On Sun, Nov 22, 2020 at 5:46 PM Chris Angelico <ros...@gmail.com> wrote:

> On Mon, Nov 23, 2020 at 6:54 AM Todd <toddr...@gmail.com> wrote:
> >
> > I know enhancements to pathlib gets brought up occasionally, but it
> doesn't look like anyone has been willing to take the initiative and see
> things through to completion.  I am willing to keep the ball rolling here
> and even implement these myself.  I have some suggestions and I would like
> to discuss them.  I don't think any of them are significant enough to
> require a pep.  These can be split it into independent threads if anyone
> prefers.
> >
>
> Keep 'em in one thread for now, but if any of them become too
> controversial, it's probably worth narrowing the scope and spinning
> off the debatable ones in their own threads.
>
> General principle, by the way: The operations that currently exist are
> the fundamental primitives, and you're asking for higher-level
> operations to be made available. That might be a good summary for the
> proposal. (For example, renaming one thing to another is a primitive,
> but copying a file generally means opening both names, reading and
> writing, and then closing.)


I think even that is debatable.  I would say "read_text", "read_bytes",
"write_text", and "write_bytes" are higher-level operations on top of
"open" in much the same way "copy" is.  "glob" and "rglob" are also
higher-level operations on top of iterdirs.

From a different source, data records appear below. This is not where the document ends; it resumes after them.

(* ===== verification/Loggers.v ===== *)
(** * Loggers (NewLogger in util/env_posix.cpp and helper/memenv/memenv.cpp, Log in
      util/env.cpp, the object of util/posix_logger.h)

    What becomes of a message: [Log] passes it to the logger's [Logv], which for a
    [PosixLogger] formats a line (PosixLogger.v) and gives it to stdio.  The calls of
    stdio are a class, with the order of what is written as its law. *)
From Stdlib Require Import ZArith Lia.
From Stdlib Require Import Strings.Byte.
From S2P Require Import Prelude Logging Status Limiter PosixFiles PosixLogger.
From stdpp Require Import base gmap numbers strings list.

#[local] Open Scope Z_scope.

(** ** stdio *)

(** [sys_fdopen] makes a [FILE] of a descriptor; [stdio_write] is [fwrite] and
    [fflush], whose results the code ignores. *)
Class Stdio (W : Type) := {
  sys_fdopen : Z → W → sysret Z * W;
  stdio_write : Z → bytes → W → W;
  stdio_close : Z → W → W }.
#[export] Hint Mode Stdio ! : typeclass_instances.

(** [logged w fp]: what was written through [fp] since it was opened. *)
Class StdioLaws (W : Type) `{Stdio W} := {
  logged : W → Z → bytes;
  law_fdopen fd w fp w' : sys_fdopen fd w = (Ret fp, w') → logged w' fp = [];
  law_stdio_write fp d w fp' :
    logged (stdio_write fp d w) fp' = if decide (fp' = fp) then logged w fp ++ d else logged w fp' }.
#[export] Hint Mode StdioLaws ! - : typeclass_instances.

(** ** Loggers *)

Inductive Logger := Posix_Logger (fp_ : Z) | NoOpLogger.

(** The time and the thread of a call, and the text of format and arguments, if they
    can be printed. *)
Record log_call := { log_time : tm; log_usec : Z; log_thread : bytes; log_message : option bytes }.

Section Loggers.
Context {W : Type} `{PF : Platform} `{HP : Posix W} `{HS : Stdio W}.
Context (junk : nat → Byte.byte) (err : Z).

(** [errno] is read after [close], which sets it when it fails. *)
Definition Posix_NewLogger (filename : bytes) (w : W) : Status * option Logger * W :=
  match sys_open filename O_APPEND_WRONLY_CREAT w with
  | (Errno e, w) => (PosixError filename e, None, w)
  | (Ret fd, w) =>
      match sys_fdopen fd w with
      | (Errno e, w) =>
          let '(r, w) := sys_close fd w in
          (PosixError filename (match r with Errno e => e | Ret _ => e end), None, w)
      | (Ret fp, w) => (Status_OK, Some (Posix_Logger fp), w)
      end
  end.

Definition Mem_NewLogger (fname : bytes) (w : W) : Status * option Logger * W :=
  (Status_OK, Some NoOpLogger, w).

Definition Logger_Logv (l : Logger) (c : log_call) (w : W) : option W :=
  match l with
  | Posix_Logger fp =>
      written ← Logv junk err (log_time c) (log_usec c) (log_thread c) (log_message c);
      Some (stdio_write fp written w)
  | NoOpLogger => Some w
  end.

Definition Log (info_log : option Logger) (c : log_call) (w : W) : option W :=
  match info_log with None => Some w | Some l => Logger_Logv l c w end.

Definition Logger_delete (l : Logger) (w : W) : W :=
  match l with Posix_Logger fp => stdio_close fp w | NoOpLogger => w end.

Fixpoint Logs (info_log : option Logger) (cs : list log_call) (w : W) : option W :=
  match cs with [] => Some w | c :: cs => w ← Log info_log c w; Logs info_log cs w end.

(** ** Specification *)

Definition call_line (c : log_call) : bytes :=
  log_line (default [] (header (log_time c) (log_usec c) (clip_thread_id (log_thread c))) ++
            default [] (log_message c)).

(** A usual time, and a message that can be printed and counted. *)
Definition usual_call (c : log_call) : Prop :=
  usual_time (log_time c) (log_usec c) ∧
  ∃ text, log_message c = Some text ∧ Z.of_nat (length text) + 62 <= INT_MAX.

(** ** Lemmas *)

Lemma Logv_call c :
  usual_call c →
  Logv junk err (log_time c) (log_usec c) (log_thread c) (log_message c) = Some (call_line c).
Proof.
  intros [Ht (text & Em & Hl)].
  destruct (header_ok (log_time c) (log_usec c) (clip_thread_id (log_thread c)) Ht) as (head & E & Hh).
  pose proof (length_clip_thread_id (log_thread c)). unfold call_line. rewrite Em, E.
  destruct (Logv_cases junk err (log_time c) (log_usec c) (log_thread c) head E) as [H' _]; [lia|].
  exact (H' text ltac:(lia)).
Qed.

(** ** Properties *)

(** [Log] calls with a new logger of [PosixEnv] write one line each, in order, and
    nothing else; they neither fail an assertion nor leave a buffer. *)
Theorem Logger_appends `{HL : !StdioLaws W} filename (w w1 : W) s l cs :
  Posix_NewLogger filename w = (s, Some l, w1) → Forall usual_call cs →
  ∃ fp w2, l = Posix_Logger fp ∧ Logs (Some l) cs w1 = Some w2 ∧ logged w2 fp = concat (call_line <$> cs).
Proof.
  intros Hnew Hcs. unfold Posix_NewLogger in Hnew.
  destruct (sys_open _ _ w) as [[fd|e] w0]; [|done].
  destruct (sys_fdopen fd w0) as [[fp|e] w'] eqn:E; [|destruct (sys_close fd w'); done].
  injection Hnew as <- <- <-. apply law_fdopen in E. exists fp.
  assert (∀ w, ∃ w2, Logs (Some (Posix_Logger fp)) cs w = Some w2 ∧
            logged w2 fp = logged w fp ++ concat (call_line <$> cs)) as H.
  { clear E. induction Hcs as [|c cs Hc _ IH]; intros w2.
    - exists w2. split; [done|]. by rewrite app_nil_r.
    - cbn [Logs Log Logger_Logv].
      rewrite Logv_call by done. cbn [mbind option_bind]. destruct (IH (stdio_write fp (call_line c) w2)) as (w3 & E3 & Hl).
      exists w3. split; [exact E3|]. rewrite Hl, law_stdio_write, decide_True by done.
      by rewrite fmap_cons, concat_cons, app_assoc. }
  destruct (H w') as (w2 & E2 & Hl). exists w2. split; [done|]. split; [done|]. by rewrite Hl, E.
Qed.

(** A failing [close] hides why [fdopen] failed. *)
Lemma NewLogger_errno filename (w w1 w2 w3 : W) fd e e' :
  sys_open filename O_APPEND_WRONLY_CREAT w = (Ret fd, w1) → sys_fdopen fd w1 = (Errno e, w2) →
  sys_close fd w2 = (Errno e', w3) →
  Posix_NewLogger filename w = (PosixError filename e', None, w3).
Proof. unfold Posix_NewLogger. by intros -> -> ->. Qed.

(** Without a logger, or with that of the environment in memory, nothing happens. *)
Lemma Logs_nothing info_log (w : W) cs :
  info_log = None ∨ info_log = Some NoOpLogger → Logs info_log cs w = Some w.
Proof. intros [->| ->]; by induction cs. Qed.
End Loggers.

And as far as I can see that only really applies to "copy".  "user" and
"group" are really higher-level routines on top of the primitive "gid" and
"uid", and the rest are meant to be counterparts of operations that already
exist.


> A few specifics:
>
> > 1. copy
> >
> > The big one people keep bringing up that I strongly agree on is a "copy"
> method.  This is really the only common file manipulation task that
> currently isn't possible.  You can make files, read them, move them, delete
> them, create directories, even do less common operations like change owners
> or create symlinks or hard links.
> >
> > A common objection is that pathlib doesn't work on multiple paths.  But
> that isn't the case.  There are a ton of methods that do that, including:
> >
> >    * symlink_to
> >    * link_to
> >    * rename
> >    * replace
> >    * glob
> >    * rglob
> >    * iterdir
> >    * is_relative_to
> >    * relative_to
> >    * samefile
> >
> > I think this is really the only common file operation that someone would
> need to switch to a different module to do, and it seems pretty strange to
> me to be able to make symbolic or hard links to a file but not straight up
> copy one.
> >
>
> I don't think it's so very strange (see above about primitive vs high
> level), but it does seem a reasonable enhancement. (It'd need the same
> caveats as on shutil.copy.)
>

As I said, I don't think this is any less primitive than "read_text",
"read_bytes", "write_text", "write_bytes", "glob", or "rglob".


>
> > 2. recursive remove
> >
> > This could be a "recursive" option to "rmdir" or a "rmtree" method (I
> prefer the option).  The main reason for this is symmetry.  It is possible
> to create a tree of folders (using "mkdir(parents=True)"), but once you do
> that you cannot remove it again in a straightforward way.
> >
>
> Absolutely agree, but not for the same reason: pruning a branch off a
> directory tree is VERY easy to naively get wrong, and shutil.rmtree
> has a lot of code in it to protect itself.
>

Another good point.  The question is whether it should be its own method or
an argument.


> > 4. uid and gid
> >
> > You can get the owner and group name of a file (with the "owner" and
> "group" methods), but there is no easy way to get the corresponding number.
>
> That does seem a strange omission. If the other proposals get bogged
> down in controversy, spin this one off as its own thread, as I think
> it shouldn't be difficult to add it.
>

Sure.


> It might be worth looking at this as "making shutil support Path
> objects", and then have the Path objects grow methods that delegate to
> shutil. That'd avoid duplicating logic eg for rmtree and copyfile.
>

shutil already supports Path objects.  And yes, I was planning to delegate
the logic to existing functions there or in "os".